WHAT IS REQUIRED:
Find the lines of the records in which the word "setText" appears and report how many there are, as a number alone.

DATA SHOWN:

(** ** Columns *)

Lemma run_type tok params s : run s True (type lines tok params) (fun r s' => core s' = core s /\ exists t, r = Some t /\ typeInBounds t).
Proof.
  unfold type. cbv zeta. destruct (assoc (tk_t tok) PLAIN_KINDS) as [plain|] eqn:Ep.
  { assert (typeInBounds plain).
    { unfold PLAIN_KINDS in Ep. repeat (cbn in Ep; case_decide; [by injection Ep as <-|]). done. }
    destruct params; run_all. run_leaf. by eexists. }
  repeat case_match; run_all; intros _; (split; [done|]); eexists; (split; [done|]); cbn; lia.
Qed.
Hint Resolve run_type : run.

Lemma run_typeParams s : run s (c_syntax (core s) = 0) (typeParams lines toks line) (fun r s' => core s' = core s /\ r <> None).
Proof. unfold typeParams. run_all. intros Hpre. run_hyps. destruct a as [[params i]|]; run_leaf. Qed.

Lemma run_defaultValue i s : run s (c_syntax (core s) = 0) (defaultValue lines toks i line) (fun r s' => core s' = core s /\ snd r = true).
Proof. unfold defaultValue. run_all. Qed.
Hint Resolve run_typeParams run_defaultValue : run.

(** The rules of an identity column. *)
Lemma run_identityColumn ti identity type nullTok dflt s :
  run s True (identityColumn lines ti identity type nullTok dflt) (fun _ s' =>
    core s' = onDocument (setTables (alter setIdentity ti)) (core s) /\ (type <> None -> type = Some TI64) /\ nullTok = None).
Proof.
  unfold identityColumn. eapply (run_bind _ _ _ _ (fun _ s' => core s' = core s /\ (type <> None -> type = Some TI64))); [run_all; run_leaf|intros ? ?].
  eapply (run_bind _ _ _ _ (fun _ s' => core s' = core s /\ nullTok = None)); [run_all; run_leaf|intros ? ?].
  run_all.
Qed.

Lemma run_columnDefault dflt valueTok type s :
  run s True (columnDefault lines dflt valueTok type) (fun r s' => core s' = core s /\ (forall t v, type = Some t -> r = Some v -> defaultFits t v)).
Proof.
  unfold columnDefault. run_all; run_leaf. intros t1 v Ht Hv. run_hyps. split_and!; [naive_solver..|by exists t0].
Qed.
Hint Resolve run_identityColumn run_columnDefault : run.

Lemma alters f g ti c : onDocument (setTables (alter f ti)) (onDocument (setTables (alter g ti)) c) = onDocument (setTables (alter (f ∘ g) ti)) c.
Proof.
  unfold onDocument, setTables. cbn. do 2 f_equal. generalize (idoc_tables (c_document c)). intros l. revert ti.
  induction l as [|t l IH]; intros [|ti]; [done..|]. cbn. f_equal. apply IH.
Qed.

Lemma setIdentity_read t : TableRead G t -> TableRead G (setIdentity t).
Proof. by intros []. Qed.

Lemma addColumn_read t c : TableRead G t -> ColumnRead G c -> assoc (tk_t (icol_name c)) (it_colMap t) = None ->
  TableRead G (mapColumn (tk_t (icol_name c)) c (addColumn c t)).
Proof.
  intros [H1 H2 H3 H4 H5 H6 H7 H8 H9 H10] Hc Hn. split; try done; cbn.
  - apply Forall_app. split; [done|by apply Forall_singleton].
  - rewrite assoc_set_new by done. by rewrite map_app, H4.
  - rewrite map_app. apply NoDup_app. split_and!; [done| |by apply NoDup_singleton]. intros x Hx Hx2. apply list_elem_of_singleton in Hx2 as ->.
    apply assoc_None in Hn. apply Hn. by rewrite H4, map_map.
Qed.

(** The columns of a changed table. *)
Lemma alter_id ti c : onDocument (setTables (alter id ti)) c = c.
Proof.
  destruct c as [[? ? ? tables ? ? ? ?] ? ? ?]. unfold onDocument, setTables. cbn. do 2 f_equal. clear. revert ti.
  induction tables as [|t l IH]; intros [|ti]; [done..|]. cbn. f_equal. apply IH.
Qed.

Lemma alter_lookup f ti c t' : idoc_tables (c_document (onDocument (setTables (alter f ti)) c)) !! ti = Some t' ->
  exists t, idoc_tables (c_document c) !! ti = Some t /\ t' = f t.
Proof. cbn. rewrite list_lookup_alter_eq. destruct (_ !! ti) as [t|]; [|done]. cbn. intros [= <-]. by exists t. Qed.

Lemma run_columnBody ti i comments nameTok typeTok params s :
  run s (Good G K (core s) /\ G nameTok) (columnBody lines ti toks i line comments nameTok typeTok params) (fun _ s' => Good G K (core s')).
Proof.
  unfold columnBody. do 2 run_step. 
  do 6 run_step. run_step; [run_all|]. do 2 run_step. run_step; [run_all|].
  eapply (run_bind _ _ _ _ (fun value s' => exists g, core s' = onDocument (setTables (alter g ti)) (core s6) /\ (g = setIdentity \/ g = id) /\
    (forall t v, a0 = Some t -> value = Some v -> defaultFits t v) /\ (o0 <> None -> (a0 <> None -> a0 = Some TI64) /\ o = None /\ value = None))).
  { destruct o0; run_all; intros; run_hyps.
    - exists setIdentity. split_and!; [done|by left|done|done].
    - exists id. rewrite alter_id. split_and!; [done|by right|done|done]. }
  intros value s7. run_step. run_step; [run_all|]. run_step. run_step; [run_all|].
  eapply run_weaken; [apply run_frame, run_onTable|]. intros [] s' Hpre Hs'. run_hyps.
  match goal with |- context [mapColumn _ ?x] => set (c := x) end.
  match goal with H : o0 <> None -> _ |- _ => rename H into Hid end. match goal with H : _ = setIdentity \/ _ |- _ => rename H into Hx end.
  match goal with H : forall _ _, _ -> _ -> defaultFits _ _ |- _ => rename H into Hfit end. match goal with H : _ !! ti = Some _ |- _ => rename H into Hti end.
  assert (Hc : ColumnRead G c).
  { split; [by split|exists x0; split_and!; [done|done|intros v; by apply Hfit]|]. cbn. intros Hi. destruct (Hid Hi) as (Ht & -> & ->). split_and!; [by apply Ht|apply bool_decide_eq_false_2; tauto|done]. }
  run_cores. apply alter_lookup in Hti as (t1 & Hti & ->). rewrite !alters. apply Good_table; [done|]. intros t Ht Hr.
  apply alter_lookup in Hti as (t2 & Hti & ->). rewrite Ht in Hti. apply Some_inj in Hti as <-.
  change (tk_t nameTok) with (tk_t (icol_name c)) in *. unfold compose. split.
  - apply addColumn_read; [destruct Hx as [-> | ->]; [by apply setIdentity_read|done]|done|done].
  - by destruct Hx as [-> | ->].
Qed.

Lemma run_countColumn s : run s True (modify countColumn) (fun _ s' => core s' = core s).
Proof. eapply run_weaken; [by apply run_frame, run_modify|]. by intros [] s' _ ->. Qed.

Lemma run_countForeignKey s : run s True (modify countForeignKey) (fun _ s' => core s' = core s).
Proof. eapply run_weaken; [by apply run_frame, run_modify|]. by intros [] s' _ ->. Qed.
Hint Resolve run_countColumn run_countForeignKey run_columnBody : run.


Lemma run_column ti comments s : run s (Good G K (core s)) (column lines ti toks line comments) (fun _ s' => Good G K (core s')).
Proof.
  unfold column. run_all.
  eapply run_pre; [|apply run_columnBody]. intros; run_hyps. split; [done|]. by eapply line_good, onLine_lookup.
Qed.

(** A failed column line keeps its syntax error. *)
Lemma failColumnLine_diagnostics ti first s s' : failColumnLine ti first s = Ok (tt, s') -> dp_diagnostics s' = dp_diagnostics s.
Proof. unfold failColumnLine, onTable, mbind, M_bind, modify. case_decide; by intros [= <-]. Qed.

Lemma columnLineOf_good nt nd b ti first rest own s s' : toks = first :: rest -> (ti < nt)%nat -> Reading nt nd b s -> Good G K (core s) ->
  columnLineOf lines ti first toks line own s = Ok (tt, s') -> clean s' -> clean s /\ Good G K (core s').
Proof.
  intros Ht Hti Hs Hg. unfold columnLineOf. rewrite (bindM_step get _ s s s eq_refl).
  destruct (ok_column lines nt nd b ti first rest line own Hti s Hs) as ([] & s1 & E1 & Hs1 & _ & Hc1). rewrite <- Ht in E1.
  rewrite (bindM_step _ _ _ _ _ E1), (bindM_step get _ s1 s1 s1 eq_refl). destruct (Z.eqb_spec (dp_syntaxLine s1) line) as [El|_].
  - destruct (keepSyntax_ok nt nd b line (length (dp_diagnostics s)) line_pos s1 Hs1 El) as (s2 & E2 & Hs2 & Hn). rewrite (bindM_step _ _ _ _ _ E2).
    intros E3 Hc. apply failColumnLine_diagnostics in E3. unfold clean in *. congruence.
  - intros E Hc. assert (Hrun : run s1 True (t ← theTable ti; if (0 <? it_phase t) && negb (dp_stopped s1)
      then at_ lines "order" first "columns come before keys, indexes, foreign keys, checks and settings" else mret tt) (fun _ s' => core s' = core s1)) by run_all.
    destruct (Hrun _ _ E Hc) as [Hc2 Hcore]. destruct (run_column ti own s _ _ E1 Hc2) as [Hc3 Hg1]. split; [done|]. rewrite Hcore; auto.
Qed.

* * *

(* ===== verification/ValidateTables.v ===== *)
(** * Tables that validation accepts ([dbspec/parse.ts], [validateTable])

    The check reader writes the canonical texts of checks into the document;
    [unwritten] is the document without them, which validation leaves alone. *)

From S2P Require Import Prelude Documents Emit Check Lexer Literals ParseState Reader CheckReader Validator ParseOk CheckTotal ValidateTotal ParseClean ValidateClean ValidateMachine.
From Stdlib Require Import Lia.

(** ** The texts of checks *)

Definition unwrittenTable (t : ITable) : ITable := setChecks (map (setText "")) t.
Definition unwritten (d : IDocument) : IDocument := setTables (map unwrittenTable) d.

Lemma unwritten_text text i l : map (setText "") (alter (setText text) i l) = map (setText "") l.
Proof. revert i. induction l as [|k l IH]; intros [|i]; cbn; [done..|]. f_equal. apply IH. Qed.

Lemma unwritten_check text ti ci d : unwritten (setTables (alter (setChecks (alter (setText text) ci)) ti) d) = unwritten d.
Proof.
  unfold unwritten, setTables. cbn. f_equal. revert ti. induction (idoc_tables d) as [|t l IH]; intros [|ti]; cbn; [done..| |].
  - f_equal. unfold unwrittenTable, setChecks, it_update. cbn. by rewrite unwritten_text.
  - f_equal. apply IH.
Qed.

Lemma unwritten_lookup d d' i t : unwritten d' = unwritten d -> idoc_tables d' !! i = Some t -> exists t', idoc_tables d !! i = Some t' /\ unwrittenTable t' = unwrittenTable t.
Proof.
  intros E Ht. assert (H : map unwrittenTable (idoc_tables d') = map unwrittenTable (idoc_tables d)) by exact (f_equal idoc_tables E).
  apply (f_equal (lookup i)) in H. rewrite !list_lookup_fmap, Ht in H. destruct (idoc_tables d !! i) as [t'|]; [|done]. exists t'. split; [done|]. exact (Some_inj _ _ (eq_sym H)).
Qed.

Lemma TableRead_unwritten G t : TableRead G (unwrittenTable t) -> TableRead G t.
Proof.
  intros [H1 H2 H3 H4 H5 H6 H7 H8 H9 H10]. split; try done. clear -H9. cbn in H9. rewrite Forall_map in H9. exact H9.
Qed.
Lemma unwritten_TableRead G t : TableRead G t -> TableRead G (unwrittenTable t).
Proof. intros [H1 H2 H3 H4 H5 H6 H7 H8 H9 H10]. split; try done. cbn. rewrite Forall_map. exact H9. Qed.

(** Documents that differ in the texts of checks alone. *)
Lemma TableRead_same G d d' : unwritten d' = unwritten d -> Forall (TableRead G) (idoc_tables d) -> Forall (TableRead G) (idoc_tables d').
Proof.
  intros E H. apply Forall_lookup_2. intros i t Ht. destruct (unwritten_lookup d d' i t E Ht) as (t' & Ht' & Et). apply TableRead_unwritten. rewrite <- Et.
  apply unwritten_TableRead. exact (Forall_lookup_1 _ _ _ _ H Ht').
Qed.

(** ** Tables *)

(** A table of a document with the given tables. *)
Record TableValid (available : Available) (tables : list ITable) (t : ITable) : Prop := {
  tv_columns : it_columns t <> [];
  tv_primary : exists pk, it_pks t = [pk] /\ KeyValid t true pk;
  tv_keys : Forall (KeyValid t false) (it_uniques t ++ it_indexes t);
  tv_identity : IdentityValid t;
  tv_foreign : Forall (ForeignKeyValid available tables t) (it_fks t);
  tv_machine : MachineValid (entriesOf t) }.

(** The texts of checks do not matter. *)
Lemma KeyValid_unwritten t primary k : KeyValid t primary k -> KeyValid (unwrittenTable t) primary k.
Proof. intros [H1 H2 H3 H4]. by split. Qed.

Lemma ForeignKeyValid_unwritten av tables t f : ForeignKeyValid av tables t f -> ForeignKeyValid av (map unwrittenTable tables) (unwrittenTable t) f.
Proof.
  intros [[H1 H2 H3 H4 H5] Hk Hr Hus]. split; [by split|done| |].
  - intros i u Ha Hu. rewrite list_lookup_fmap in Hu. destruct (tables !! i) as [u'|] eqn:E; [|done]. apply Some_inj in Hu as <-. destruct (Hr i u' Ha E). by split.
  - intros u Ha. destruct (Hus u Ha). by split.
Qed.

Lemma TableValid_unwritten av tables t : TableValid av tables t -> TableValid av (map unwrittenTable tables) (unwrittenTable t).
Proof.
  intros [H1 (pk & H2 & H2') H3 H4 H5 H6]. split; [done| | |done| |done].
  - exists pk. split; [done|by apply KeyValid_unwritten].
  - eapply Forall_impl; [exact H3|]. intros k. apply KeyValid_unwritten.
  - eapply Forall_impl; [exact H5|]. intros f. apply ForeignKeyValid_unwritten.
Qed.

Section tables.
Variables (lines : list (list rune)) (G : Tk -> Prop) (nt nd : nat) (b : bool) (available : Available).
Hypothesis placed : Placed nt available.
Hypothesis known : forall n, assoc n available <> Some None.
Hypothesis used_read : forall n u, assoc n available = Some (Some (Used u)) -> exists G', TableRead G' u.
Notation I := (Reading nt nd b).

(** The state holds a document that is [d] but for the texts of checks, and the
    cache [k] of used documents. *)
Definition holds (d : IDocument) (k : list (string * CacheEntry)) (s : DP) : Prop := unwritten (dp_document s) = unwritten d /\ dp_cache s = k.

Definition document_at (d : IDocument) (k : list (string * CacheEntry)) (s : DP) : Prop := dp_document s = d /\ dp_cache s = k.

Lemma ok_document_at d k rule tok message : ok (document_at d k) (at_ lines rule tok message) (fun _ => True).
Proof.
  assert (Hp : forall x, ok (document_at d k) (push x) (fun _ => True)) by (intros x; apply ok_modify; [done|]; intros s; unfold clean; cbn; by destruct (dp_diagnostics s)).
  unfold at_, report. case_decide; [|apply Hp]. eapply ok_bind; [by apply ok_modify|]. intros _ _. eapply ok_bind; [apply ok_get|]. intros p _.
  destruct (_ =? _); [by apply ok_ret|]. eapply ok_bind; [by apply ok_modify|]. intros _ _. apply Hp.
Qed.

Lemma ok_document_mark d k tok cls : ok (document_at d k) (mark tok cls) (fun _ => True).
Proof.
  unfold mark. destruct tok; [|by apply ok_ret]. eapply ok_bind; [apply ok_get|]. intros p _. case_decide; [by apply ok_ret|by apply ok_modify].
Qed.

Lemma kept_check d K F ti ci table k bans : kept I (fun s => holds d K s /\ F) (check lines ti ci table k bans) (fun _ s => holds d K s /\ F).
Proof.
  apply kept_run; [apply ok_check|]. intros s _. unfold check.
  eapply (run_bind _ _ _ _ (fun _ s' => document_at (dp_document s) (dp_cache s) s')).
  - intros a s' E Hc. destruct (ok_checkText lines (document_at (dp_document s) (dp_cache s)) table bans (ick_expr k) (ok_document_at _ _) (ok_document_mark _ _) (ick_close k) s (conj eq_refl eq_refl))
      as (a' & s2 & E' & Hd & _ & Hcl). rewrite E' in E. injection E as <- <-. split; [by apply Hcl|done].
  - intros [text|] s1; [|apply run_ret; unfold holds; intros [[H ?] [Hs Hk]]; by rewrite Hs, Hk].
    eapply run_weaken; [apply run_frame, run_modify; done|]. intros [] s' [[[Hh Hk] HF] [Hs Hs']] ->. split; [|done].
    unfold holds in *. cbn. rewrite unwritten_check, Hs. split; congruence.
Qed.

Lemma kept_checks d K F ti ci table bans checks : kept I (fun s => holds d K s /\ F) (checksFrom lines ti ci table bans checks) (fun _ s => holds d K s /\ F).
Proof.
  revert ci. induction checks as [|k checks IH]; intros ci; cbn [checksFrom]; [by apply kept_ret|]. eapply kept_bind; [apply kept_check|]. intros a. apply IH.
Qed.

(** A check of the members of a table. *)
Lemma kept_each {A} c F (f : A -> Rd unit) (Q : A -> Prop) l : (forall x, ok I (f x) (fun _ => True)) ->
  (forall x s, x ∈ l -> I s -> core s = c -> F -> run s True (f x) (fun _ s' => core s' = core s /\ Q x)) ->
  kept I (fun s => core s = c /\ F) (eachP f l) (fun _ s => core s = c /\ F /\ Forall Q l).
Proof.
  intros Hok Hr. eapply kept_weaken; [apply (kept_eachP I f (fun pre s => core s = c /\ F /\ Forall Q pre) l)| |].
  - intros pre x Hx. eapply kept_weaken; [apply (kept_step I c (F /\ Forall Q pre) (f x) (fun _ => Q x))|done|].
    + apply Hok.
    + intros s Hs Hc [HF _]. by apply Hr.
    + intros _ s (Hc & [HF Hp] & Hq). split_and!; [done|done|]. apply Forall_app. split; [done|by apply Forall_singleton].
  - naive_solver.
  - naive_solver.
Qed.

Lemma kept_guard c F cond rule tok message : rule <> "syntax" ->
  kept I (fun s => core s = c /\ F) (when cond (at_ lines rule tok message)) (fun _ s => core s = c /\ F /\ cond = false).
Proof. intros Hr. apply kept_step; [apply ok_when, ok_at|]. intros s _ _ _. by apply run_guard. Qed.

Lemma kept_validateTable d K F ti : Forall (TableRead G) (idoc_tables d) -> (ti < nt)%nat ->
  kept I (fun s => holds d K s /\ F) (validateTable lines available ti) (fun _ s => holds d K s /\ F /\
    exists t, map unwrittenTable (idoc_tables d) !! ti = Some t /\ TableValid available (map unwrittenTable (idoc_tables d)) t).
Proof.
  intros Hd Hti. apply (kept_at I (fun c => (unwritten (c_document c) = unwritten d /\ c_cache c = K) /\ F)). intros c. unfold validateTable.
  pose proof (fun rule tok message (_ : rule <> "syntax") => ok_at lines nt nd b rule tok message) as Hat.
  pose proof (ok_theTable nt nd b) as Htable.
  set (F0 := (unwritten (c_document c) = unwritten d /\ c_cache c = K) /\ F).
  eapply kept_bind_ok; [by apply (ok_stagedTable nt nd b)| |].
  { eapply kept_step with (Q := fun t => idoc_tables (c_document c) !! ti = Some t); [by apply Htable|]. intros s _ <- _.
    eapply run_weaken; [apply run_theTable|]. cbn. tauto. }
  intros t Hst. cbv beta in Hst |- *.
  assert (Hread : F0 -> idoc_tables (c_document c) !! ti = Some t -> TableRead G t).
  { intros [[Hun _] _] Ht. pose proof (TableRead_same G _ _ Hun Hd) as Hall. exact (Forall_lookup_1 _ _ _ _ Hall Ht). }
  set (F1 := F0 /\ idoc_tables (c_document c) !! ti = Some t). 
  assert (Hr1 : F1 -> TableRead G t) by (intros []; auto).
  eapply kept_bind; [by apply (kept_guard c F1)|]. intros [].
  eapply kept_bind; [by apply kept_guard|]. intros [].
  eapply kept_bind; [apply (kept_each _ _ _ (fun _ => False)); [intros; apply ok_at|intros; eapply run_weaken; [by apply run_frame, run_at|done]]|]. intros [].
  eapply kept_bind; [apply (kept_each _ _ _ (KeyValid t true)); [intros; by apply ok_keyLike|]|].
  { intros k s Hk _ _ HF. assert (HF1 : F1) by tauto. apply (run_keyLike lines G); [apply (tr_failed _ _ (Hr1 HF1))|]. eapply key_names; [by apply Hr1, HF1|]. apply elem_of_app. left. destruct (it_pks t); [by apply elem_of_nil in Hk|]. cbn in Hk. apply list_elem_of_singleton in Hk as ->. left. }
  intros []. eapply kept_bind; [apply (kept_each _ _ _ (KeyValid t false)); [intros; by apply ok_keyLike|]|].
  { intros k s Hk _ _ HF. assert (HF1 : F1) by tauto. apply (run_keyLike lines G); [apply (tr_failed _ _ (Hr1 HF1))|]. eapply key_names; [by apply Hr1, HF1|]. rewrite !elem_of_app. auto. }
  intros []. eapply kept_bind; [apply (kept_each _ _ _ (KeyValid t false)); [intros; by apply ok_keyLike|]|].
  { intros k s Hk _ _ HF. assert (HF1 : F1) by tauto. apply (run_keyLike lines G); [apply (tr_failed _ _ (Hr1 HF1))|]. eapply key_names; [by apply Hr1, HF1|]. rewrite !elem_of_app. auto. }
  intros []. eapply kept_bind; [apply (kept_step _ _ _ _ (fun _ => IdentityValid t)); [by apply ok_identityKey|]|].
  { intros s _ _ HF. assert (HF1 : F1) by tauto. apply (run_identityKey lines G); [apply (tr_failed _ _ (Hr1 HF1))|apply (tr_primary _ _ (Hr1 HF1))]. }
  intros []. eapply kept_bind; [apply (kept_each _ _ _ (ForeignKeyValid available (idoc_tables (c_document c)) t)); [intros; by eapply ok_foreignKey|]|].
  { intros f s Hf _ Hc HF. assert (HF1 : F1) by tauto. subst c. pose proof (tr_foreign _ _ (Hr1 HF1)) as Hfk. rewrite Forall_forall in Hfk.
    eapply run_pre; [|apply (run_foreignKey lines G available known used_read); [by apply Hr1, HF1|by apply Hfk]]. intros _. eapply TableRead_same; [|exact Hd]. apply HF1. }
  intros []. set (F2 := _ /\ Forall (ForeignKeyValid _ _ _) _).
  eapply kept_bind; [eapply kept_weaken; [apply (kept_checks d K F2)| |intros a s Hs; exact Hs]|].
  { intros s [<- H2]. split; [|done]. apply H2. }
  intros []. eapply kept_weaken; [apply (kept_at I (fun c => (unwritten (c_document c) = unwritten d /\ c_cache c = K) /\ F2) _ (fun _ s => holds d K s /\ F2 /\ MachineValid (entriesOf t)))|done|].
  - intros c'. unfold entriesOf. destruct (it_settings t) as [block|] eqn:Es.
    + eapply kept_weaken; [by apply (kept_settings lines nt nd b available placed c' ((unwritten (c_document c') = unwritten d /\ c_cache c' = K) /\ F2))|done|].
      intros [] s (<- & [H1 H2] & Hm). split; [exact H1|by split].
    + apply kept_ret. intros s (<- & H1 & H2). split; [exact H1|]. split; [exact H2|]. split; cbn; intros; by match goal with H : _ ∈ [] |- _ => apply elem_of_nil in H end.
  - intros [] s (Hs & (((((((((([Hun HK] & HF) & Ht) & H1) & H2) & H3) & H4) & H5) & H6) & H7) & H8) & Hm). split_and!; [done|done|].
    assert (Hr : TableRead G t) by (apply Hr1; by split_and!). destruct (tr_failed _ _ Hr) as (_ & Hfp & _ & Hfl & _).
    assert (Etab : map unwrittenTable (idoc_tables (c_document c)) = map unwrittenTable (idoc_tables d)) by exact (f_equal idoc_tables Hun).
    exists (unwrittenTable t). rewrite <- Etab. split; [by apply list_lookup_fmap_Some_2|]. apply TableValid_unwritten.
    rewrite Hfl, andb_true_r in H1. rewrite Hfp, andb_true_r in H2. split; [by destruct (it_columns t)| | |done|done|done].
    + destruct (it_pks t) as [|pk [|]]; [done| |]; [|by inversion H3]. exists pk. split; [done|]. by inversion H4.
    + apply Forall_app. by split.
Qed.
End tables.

TASK RESPONSE:
3